Filed by Global Net Lease, Inc.
Pursuant to Rule 425 Under the Securities Act of 1933
And Deemed Filed Pursuant to Rule 14a-12
Under the Securities Exchange Act of 1934
Subject Company: The Necessity Retail REIT, Inc.
Subject Company Commissions File No.: 001-38597
FOR IMMEDIATE RELEASE
Global Net Lease, Inc. and The Necessity
Retail REIT, Inc. Announce Effectiveness of Registration Statement
Special Meetings Scheduled for September 8,
2023
Merger Expected to Close in September 2023
NEW YORK, July 19, 2023 – Global
Net Lease, Inc. (“GNL” or “the Company”) (NYSE: GNL/ GNL PRA / GNL PRB) and The Necessity
Retail REIT, Inc. (NASDAQ: RTL, “RTL”) announced today that the U.S. Securities and Exchange Commission (“SEC”)
has declared effective the Registration Statement on Form S-4 (the “Registration Statement”) of GNL in connection with
its previously announced proposed merger with RTL and internalization of management, and the details of a special meeting for stockholders
of each company on September 8, 2023.
Both GNL and RTL have fixed a record date of August 8,
2023, for participation in the special meetings of stockholders, which will be held on September 8, 2023, at 11:00 a.m. Eastern
Time for GNL stockholders and 1:00 p.m. Eastern Time for RTL stockholders.

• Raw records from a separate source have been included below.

(** [binary_round] on a mantissa [P] and an exponent [e] not below
    [emin]: the binary64 number nearest to the [P * 2^e] it is given. *)
Lemma binary_round_units (P : positive) (e : Z) :
  Num.emin <= e ->
  Num.units P e < 2 ^ 2000 ->
  binary_round 53 1024 false P e = Num.round_units (Num.units P e).
Proof.
  unfold Num.units, Num.emin. intros He Hbound.
  set (j := e - -1074). assert (Hj : 0 <= j) by lia.
  set (d := Z.log2 (Zpos P) + 1).
  assert (Hd : Zpos (digits2_pos P) = d) by apply digits2_log2.
  assert (HlogW : Z.log2 (Zpos P * 2 ^ j) = j + Z.log2 (Zpos P))
    by (apply Z.log2_mul_pow2; lia).
  pose proof (Z.log2_nonneg (Zpos P)) as Hlog0.
  pose proof (log2_bounds (Zpos P) ltac:(lia)) as HlogP.
  assert (Hsmall : j + Z.log2 (Zpos P) < 2000).
  { apply (Z.pow_lt_mono_r_iff 2); try lia.
    rewrite <- HlogW. eapply Z.le_lt_trans; [|exact Hbound].
    apply (log2_bounds (Zpos P * 2 ^ j)). 
    apply Z.mul_pos_pos; [lia|apply Z.pow_pos_nonneg; lia]. }
  set (E := Z.max (d + e - 53) (-1074)).
  assert (HE : Num.excess (Zpos P * 2 ^ j) = E + 1074)
    by (unfold Num.excess; rewrite HlogW; unfold E, d, j; lia).
  unfold Num.round_units. rewrite HE.
  unfold binary_round. rewrite Hd, fexp_64. fold E.
  destruct (Z.compare_spec E e) as [Heq|Hlt|Hgt].
  - (* nothing to shift *)
    unfold shl_align.
    destruct (E - e) as [|dp|dp] eqn:Hdiff; try lia.
    unfold binary_round_aux, shr_fexp. cbn [Zdigits2 shr_record_of_loc].
    rewrite Hd, fexp_64. fold E. rewrite Hdiff.
    cbn [shr shr_m loc_of_shr_record round_nearest_even Zdigits2].
    rewrite Hd, fexp_64. fold E. rewrite Hdiff. cbn [shr shr_m].
    replace (E + 1074) with j by (unfold j; lia).
    rewrite rne_exact by lia.
    assert (HP : Zpos P < 2 ^ 53).
    { eapply Z.lt_le_trans; [apply HlogP|]. apply Z.pow_le_mono_r; lia. }
    destruct (Z.eqb_spec (Zpos P) (2 ^ 53)); [lia|].
    assert (HEb : (e <=? 1024 - 53) = true) by (apply Z.leb_le; lia).
    rewrite HEb. simpl Z.to_pos. f_equal. unfold Num.emin, j. lia.
  - (* shift left *)
    unfold shl_align.
    destruct (E - e) as [|dp|dp] eqn:Hdiff; try lia.
    assert (Hdp : Zpos dp = e - E) by lia.
    pose proof (pos_iter_xO P dp) as Hmz.
    set (mz := Pos.iter xO P dp) in *.
    assert (Hdz : Zpos (digits2_pos mz) = d + (e - E)).
    { rewrite digits2_log2, Hmz, Z.log2_mul_pow2 by lia. unfold d. lia. }
    unfold binary_round_aux, shr_fexp. cbn [Zdigits2 shr_record_of_loc].
    rewrite Hdz, fexp_64.
    replace (d + (e - E) + E) with (d + e) by lia. fold E. rewrite Z.sub_diag.
    cbn [shr shr_m loc_of_shr_record round_nearest_even Zdigits2].
    rewrite Hdz, fexp_64.
    replace (d + (e - E) + E) with (d + e) by lia. fold E. rewrite Z.sub_diag.
    cbn [shr shr_m].
    replace (Zpos P * 2 ^ j) with (Zpos mz * 2 ^ (E + 1074)).
    2:{ rewrite Hmz, Hdp, <- Z.mul_assoc, <- Z.pow_add_r by lia.
        f_equal. f_equal. unfold j. lia. }
    rewrite rne_exact by lia.
    assert (HP : Zpos mz < 2 ^ 53).
    { eapply Z.lt_le_trans; [apply (log2_bounds (Zpos mz)); lia|].
      apply Z.pow_le_mono_r; [lia|].
      rewrite <- digits2_log2, Hdz. lia. }
    destruct (Z.eqb_spec (Zpos mz) (2 ^ 53)); [lia|].
    assert (HEb : (E <=? 1024 - 53) = true) by (apply Z.leb_le; lia).
    rewrite HEb. simpl Z.to_pos. f_equal. unfold Num.emin. lia.
  - (* shift right and round *)
    unfold shl_align.
    destruct (E - e) as [|dp|dp] eqn:Hdiff; try lia.
    assert (Hdp : Zpos dp = d - 53) by lia.
    assert (HE' : E = d + e - 53) by lia.
    unfold binary_round_aux, shr_fexp. cbn [Zdigits2 shr_record_of_loc].
    rewrite Hd, fexp_64. fold E. rewrite Hdiff. cbn [shr].
    rewrite shr_rounds by lia.
    replace (E + 1074) with (Zpos dp + j) by (unfold j; lia).
    rewrite rne_scale by lia.
    set (q := Num.rne (Zpos P) (Zpos dp)).
    assert (Hq : 2 ^ 52 <= q <= 2 ^ 53).
    { pose proof (rne_bounds (Zpos P) (Zpos dp)) as B. fold q in B.
      assert (Hpd : 0 < 2 ^ Zpos dp) by (apply Z.pow_pos_nonneg; lia).
      assert (L : 2 ^ 52 <= Zpos P / 2 ^ Zpos dp).
      { apply Z.div_le_lower_bound; [lia|].
        rewrite Z.mul_comm, <- Z.pow_add_r by lia.
        replace (52 + Zpos dp) with (Z.log2 (Zpos P)) by (unfold d in Hdp; lia).
        apply HlogP. }
      assert (U : Zpos P / 2 ^ Zpos dp < 2 ^ 53).
      { apply Z.div_lt_upper_bound; [lia|].
        rewrite <- Z.pow_add_r by lia.
        replace (Zpos dp + 53) with (Z.log2 (Zpos P) + 1) by (unfold d in Hdp; lia).
        apply HlogP. }
      lia. }
    replace (e + Zpos dp) with E by lia.
    destruct (Z.eqb_spec q (2 ^ 53)) as [Hc|Hc].
    + rewrite Hc. 
      replace (Zdigits2 (2 ^ 53)) with 54 by reflexivity.
      rewrite fexp_64.
      replace (Z.max (54 + E - 53) (-1074) - E) with 1 by lia.
      cbn [shr iter_pos shr_record_of_loc].
      change (shr_m (shr_1 {| shr_m := 2 ^ 53; shr_r := false; shr_s := false |}))
        with (Zpos (Z.to_pos (2 ^ 52))).
      cbv iota.
      assert (HEb : (E + 1 <=? 1024 - 53) = true) by (apply Z.leb_le; lia).
      rewrite HEb. f_equal. unfold Num.emin, j. lia.
    + assert (Hqp : q = Zpos (Z.to_pos q)) by (rewrite Z2Pos.id; lia).
      assert (Hdq : Zdigits2 q = 53).
      { rewrite Zdigits2_log2 by lia.
        assert (Z.log2 q = 52); [|lia].
        apply Z.log2_unique; lia. }
      rewrite Hdq, fexp_64.
      replace (Z.max (53 + E - 53) (-1074) - E) with 0 by lia.
      cbn [shr shr_record_of_loc shr_m]. rewrite Hqp at 1. cbv iota.
      assert (HEb : (E <=? 1024 - 53) = true) by (apply Z.leb_le; lia).
      rewrite HEb. f_equal. unfold Num.emin, j. lia.
Qed.
Lemma line_path_no_text height max_val step_x hist : forall i,
  shown_texts (line_path (F:=F) height max_val step_x i hist) = [].
Proof.
  induction hist as [|val rest IH]; intro i; cbn [line_path].
  - reflexivity.
  - change (?op :: ?l) with ([op] ++ l). rewrite shown_texts_app, IH.
    destruct (i =? 0); reflexivity.
Qed.

Lemma value_label_text width area hist network_unit :
  hist <> [] ->
  shown_texts (value_label cairo_text_extents width area hist network_unit)
  = if is_live area then [live_label_text area hist network_unit] else [].
Proof.
  intro Hne. unfold value_label, live_label_text.
  destruct hist as [|v rest]; [contradiction|].
  destruct (is_live area); cbn [andb negb]; [|reflexivity].
  destruct (cairo_text_extents true 24 _) as [ext_width ext_height].
  reflexivity.
Qed.

Lemma overlay_text width height max_val step_x area hist :
  let found := closest_index (length hist) step_x (hover_mouse_x area) in
  shown_texts (overlay cairo_text_extents width height max_val step_x area hist)
  = if is_hovering area && snaps step_x found
    then [(format_int (nth (Z.to_nat (fst found)) hist 0)
           ++ tooltip_unit area)%string]
    else [].
Proof.
  intro found. unfold overlay. fold found.
  destruct (is_hovering area); [|reflexivity].
  destruct (snaps step_x found); [|reflexivity]. cbn [andb].
  destruct (cairo_text_extents false 10 _) as [ext_width ext_height].
  destruct (tooltip_box _ _ _ _ _) as [box_x box_y].
  reflexivity.
Qed.
(** * Align Anything: a shallow embedding of [extension.js]

    The extension aligns the first match of a regular expression on each
    selected line by inserting spaces in front of it.  This file embeds the
    three commands of [extension.js] ([alignAssignmentOperators],
    [alignComments], [alignCustomPattern]) together with the helper
    [createRegExp] and the table [COMMENT_PATTERNS], and proves properties of
    them.

    The host (the editor API and the regular expression engine) is modelled
    as far as the extension observes it:
    - a line of text is a list of characters, columns are indices in it;
    - [Position], [Range] and [Selection] follow the editor's classes, with
      the normalisation their constructors perform;
    - a [RegExp] object carries its flags and its [lastIndex], and [exec]
      follows the language standard's RegExpBuiltinExec;
    - an insertion of [editor.edit] changes its line and moves the ends of
      the selections that are on that line, at the insertion or after it;
    - the regular expression compiler is a parameter of the development
      ([Section Extension]); [Module Fragment] gives a concrete compiler for
      the quantifier-free patterns the extension itself uses. *)

From stdpp Require Import base option list gmap strings.
From Stdlib Require Import Ascii ZArith Lia.

Set Warnings "-clear-no-such-hyp".

Open Scope Z_scope.
Open Scope nat_scope.

(** ** Text and the [String.prototype.substring] method *)

(** A line of text: the sequence of its characters. *)
Definition text := list ascii.

(** String literals for examples. *)
Definition txt (s : string) : text := String.list_ascii_of_string s.

(** [s.substring(a)]: the suffix from index [a], clamped to the length. *)
Definition substring1 (s : text) (a : nat) : text :=
  drop (a `min` length s) s.

(** [s.substring(a, b)]: both indices are clamped to the length and swapped
    when [a > b]; the result is the characters from the smaller to the
    larger index. *)
Definition substring2 (s : text) (a b : nat) : text :=
  let a' := a `min` length s in
  let b' := b `min` length s in
  let from := a' `min` b' in
  let to := a' `max` b' in
  take (to - from) (drop from s).

(** [' '.repeat(n)]. *)
Definition spaces (n : nat) : text := replicate n " "%char.

(** ** Positions, ranges and selections of the editor *)

Record Position := mkPosition { line : nat; character : nat }.

Definition Position_eqb (p q : Position) : bool :=
  (line p =? line q) && (character p =? character q).

(** [p.isBefore(q)]. *)
Definition isBefore (p q : Position) : bool :=
  (line p <? line q) || ((line p =? line q) && (character p <? character q)).

(** A range; [start] is before or equal to [end_] when the range is built
    by [newRange], as the editor's constructor does. *)
Record Range := mkRange { start : Position; end_ : Position }.

(** [new vscode.Range(p, q)]: the constructor orders its two positions. *)
Definition newRange (p q : Position) : Range :=
  if isBefore q p then mkRange q p else mkRange p q.

(** [new vscode.Range(l1, c1, l2, c2)]. *)
Definition newRange4 (l1 c1 l2 c2 : nat) : Range :=
  newRange (mkPosition l1 c1) (mkPosition l2 c2).

(** A selection is given by its anchor and its active end; [start] and
    [end] are derived from them, so [start] is never after [end]. *)
Record Selection := mkSelection { anchor : Position; active : Position }.

Definition sel_start (s : Selection) : Position :=
  if isBefore (active s) (anchor s) then active s else anchor s.

Definition sel_end (s : Selection) : Position :=
  if isBefore (active s) (anchor s) then anchor s else active s.

(** [selection.isEmpty]: start and end are equal. *)
Definition isEmpty (s : Selection) : bool :=
  Position_eqb (sel_start s) (sel_end s).

(** A cursor without a span. *)
Definition cursor (l c : nat) : Selection :=
  mkSelection (mkPosition l c) (mkPosition l c).

(** ** Documents *)

Record TextDocument := mkDocument { languageId : string; lines : list text }.

Definition lineCount (d : TextDocument) : nat := length (lines d).

(** [document.lineAt(line).text]; the host raises an exception on a line
    that is not in the document, which is [None] here. *)
Definition lineAt (d : TextDocument) (l : nat) : option text := lines d !! l.

(** ** Regular expression objects *)

(** What the engine makes of a pattern: a function that tries to match at
    one index of a subject and gives the end index of the match. *)
Definition Matcher := text → nat → option nat.

Record RegExp := mkRegExp {
  source : string;
  matcher : Matcher;
  global : bool;
  sticky : bool;
  lastIndex : nat
}.

(** The search loop of RegExpBuiltinExec: try index [i], then [i + 1], ...
    for [fuel] indices; the result is the start and the end of the match. *)
Fixpoint search (m : Matcher) (s : text) (i fuel : nat) : option (nat * nat) :=
  match fuel with
  | 0 => None
  | S fuel' =>
      match m s i with
      | Some e => Some (i, e)
      | None => search m s (S i) fuel'
      end
  end.

Definition setLastIndex (r : RegExp) (i : nat) : RegExp :=
  mkRegExp (source r) (matcher r) (global r) (sticky r) i.

(** [r.exec(s)]: the index of the match found ([matches.index]) or [None]
    for [null], and the object afterwards.  [lastIndex] is read and written
    only under the global or the sticky flag. *)
Definition exec (r : RegExp) (s : text) : option nat * RegExp :=
  let stateful := global r || sticky r in
  let from := if stateful then lastIndex r else 0 in
  if length s <? from then
    (None, if stateful then setLastIndex r 0 else r)
  else
    match search (matcher r) s from (if sticky r then 1 else length s + 1 - from) with
    | Some (i, e) => (Some i, if stateful then setLastIndex r e else r)
    | None => (None, if stateful then setLastIndex r 0 else r)
    end.

(** The leftmost index of a subject at which a matcher succeeds. *)
Definition leftmost (m : Matcher) (s : text) : option nat :=
  fst <$> search m s 0 (length s + 1).

(** ** A regular expression engine for the quantifier-free fragment

    The patterns of [COMMENT_PATTERNS], the fallback pattern and the
    assignment pattern are built from literal characters, escaped
    characters, the dot, character classes and alternation.  [Fragment]
    gives these their meaning; a pattern with another construct (a
    quantifier, a group, an anchor, a class range or a letter escape) is
    outside the fragment and [parse] answers [None] for it. *)
Module Fragment.

Inductive regex :=
| Eps
| Chr (c : ascii)
| Any
| Cls (negated : bool) (members : list ascii)
| Seq (r1 r2 : regex)
| Alt (r1 r2 : regex).

Inductive token :=
| TChr (c : ascii)
| TAny
| TCls (negated : bool) (members : list ascii)
| TBar.

Definition isOneOf (c : ascii) (s : string) : bool :=
  existsb (Ascii.eqb c) (String.list_ascii_of_string s).

(** The syntax characters, which a backslash turns into literals, and the
    slash, which may be escaped as well. *)
Definition escapable (c : ascii) : bool := isOneOf c "^$\.*+?()[]{}|/".

(** Characters that stand for themselves outside a class: all but
    [^ $ \ . * + ? ( ) [ |]. An opening brace is literal unless it begins
    a braced quantifier, so it is taken here only when no digit follows. *)
Definition plain (c : ascii) : bool := negb (isOneOf c "^$\.*+?()[|").

Definition isDigit (c : ascii) : bool := isOneOf c "0123456789".

(** The lexer: [cls] is [None] outside a character class and holds the
    negation flag and the members read so far inside one. *)
Fixpoint lex (cls : option (bool * list ascii)) (cs : list ascii)
  : option (list token) :=
  match cls, cs with
  | None, [] => Some []
  | Some _, [] => None
  | None, c :: rest =>
      if Ascii.eqb c "\" then
        match rest with
        | c' :: rest' =>
            if escapable c' then cons (TChr c') <$> lex None rest' else None
        | [] => None
        end
      else if Ascii.eqb c "." then cons TAny <$> lex None rest
      else if Ascii.eqb c "|" then cons TBar <$> lex None rest
      else if Ascii.eqb c "[" then
        match rest with
        | c' :: rest' =>
            if Ascii.eqb c' "^" then lex (Some (true, [])) rest'
            else lex (Some (false, [])) rest
        | [] => None
        end
      else if Ascii.eqb c "{" then
        match rest with
        | c' :: _ => if isDigit c' then None else cons (TChr c) <$> lex None rest
        | [] => cons (TChr c) <$> lex None rest
        end
      else if plain c then cons (TChr c) <$> lex None rest
      else None
  | Some (neg, ms), c :: rest =>
      if Ascii.eqb c "]" then cons (TCls neg ms) <$> lex None rest
      else if Ascii.eqb c "\" then
        match rest with
        | c' :: rest' =>
            if escapable c' || Ascii.eqb c' "-"
            then lex (Some (neg, ms ++ [c'])) rest' else None
        | [] => None
        end
      else if Ascii.eqb c "-" then None
      else lex (Some (neg, ms ++ [c])) rest
  end.

Definition atom (t : token) : regex :=
  match t with
  | TChr c => Chr c
  | TAny => Any
  | TCls neg ms => Cls neg ms
  | TBar => Eps
  end.

(** A disjunction of alternatives, each a sequence of atoms; [cur] is the
    alternative read so far. *)
Fixpoint build (ts : list token) (cur : regex) : regex :=
  match ts with
  | [] => cur
  | TBar :: rest => Alt cur (build rest Eps)
  | t :: rest => build rest (Seq cur (atom t))
  end.

Definition parse (src : string) : option regex :=
  (λ ts, build ts Eps) <$> lex None (String.list_ascii_of_string src).

Definition lineTerminator (c : ascii) : bool :=
  Ascii.eqb c "010" || Ascii.eqb c "013".

(** The backtracking matcher in continuation-passing style: [k] is what
    remains to be matched after [r]; the result is the end index. *)
Fixpoint run (r : regex) (s : text) (i : nat) (k : nat → option nat)
  : option nat :=
  match r with
  | Eps => k i
  | Chr c =>
      match s !! i with
      | Some c' => if Ascii.eqb c' c then k (S i) else None
      | None => None
      end
  | Any =>
      match s !! i with
      | Some c' => if lineTerminator c' then None else k (S i)
      | None => None
      end
  | Cls neg ms =>
      match s !! i with
      | Some c' => if xorb neg (existsb (Ascii.eqb c') ms) then k (S i) else None
      | None => None
      end
  | Seq r1 r2 => run r1 s i (λ j, run r2 s j k)
  | Alt r1 r2 =>
      match run r1 s i k with
      | Some e => Some e
      | None => run r2 s i k
      end
  end.

Definition matchAt (r : regex) : Matcher := λ s i, run r s i Some.

End Fragment.

(** ** The compiler of the host *)

Inductive Compiled :=
| SyntaxError (message : string)
| Pattern (m : Matcher).

Module Fragment_engine.
(** The engine restricted to the fragment.  It is used at patterns of the
    fragment only; the message stands for whatever the host says about a
    pattern it rejects. *)
Definition compile (src : string) : Compiled :=
  match Fragment.parse src with
  | Some r => Pattern (Fragment.matchAt r)
  | None => SyntaxError "Invalid regular expression"
  end.
End Fragment_engine.

(** ** The table of comment patterns *)

(** The values are the strings the script's literals denote (a doubled
    backslash of the script is one backslash of the string). *)
Definition COMMENT_PATTERNS : gmap string string :=
  list_to_map [
    ("coffeescript", "#"); ("dockercompose", "#"); ("dockerfile", "#");
    ("elixir", "#"); ("gdscript", "#"); ("ignore", "#"); ("julia", "#");
    ("makefile", "#"); ("perl", "#"); ("powershell", "#"); ("python", "#");
    ("r", "#"); ("raku", "#"); ("ruby", "#"); ("shellscript", "#");
    ("ssh_config", "#"); ("yaml", "#");
    ("html", "<!--"); ("markdown", "<!--"); ("php", "<!--");
    ("razor", "<!--"); ("xml", "<!--"); ("xsl", "<!--");
    ("ada", "--|/\*"); ("lua", "--|/\*"); ("haskell", "--|/\*");
    ("sql", "--|/\*"); ("sqlite", "--|/\*");
    ("bibtex", "%"); ("erlang", "%"); ("latex", "%"); ("matlab", "%");
    ("tex", "%");
    ("gdresource", ";"); ("gdscene", ";"); ("ini", ";"); ("properties", ";");
    ("fsharp", "//"); ("shaderlab", "//");
    ("bat", "@[rR][eE][mM]");
    ("css", "/\*");
    ("clojure", ";;");
    ("handlebars", "{{!--");
    ("jade", "//-");
    ("ocaml", "\(\*");
    ("prolog", "%|/\*");
    ("restructuredtext", "..");
    ("vb", "'")
  ].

“Today’s declaration of effectiveness
is another important step towards completing the merger and internalization of GNL and RTL and towards stockholders of both companies
beginning to benefit from the combination of these two great portfolios,” said James Nelson, CEO of GNL and Michael Weil, CEO of
RTL. “The combined company is expected to have over $9.6 billion of real estate assets, be one of the largest publicly traded
net lease REITs, and be accretive to AFFO per share. We are looking forward to closing this merger and believe the internalization
of management and enhanced corporate governance that will occur in connection with the merger will reduce operating expenses and create
long-term value for shareholders.”
About Global Net Lease, Inc.
Global Net Lease, Inc. (NYSE: GNL) is a
publicly traded real estate investment trust (“REIT”) listed on the NYSE focused on acquiring a diversified global portfolio
of commercial properties, with an emphasis on sale-leaseback transactions involving single tenant, mission critical income producing
net-leased assets across the United States, Western and Northern Europe. Additional information about GNL can be found on its website
at www.globalnetlease.com.
About The Necessity Retail REIT - Where America
Shops
The Necessity Retail REIT (Nasdaq: RTL) is the
preeminent publicly traded REIT focused on “Where America Shops”. RTL acquires and manages a diversified portfolio of primarily
necessity-based retail single tenant and open-air shopping center properties in the United States. Additional information about RTL can
be found on its website at www.necessityretailreit.com.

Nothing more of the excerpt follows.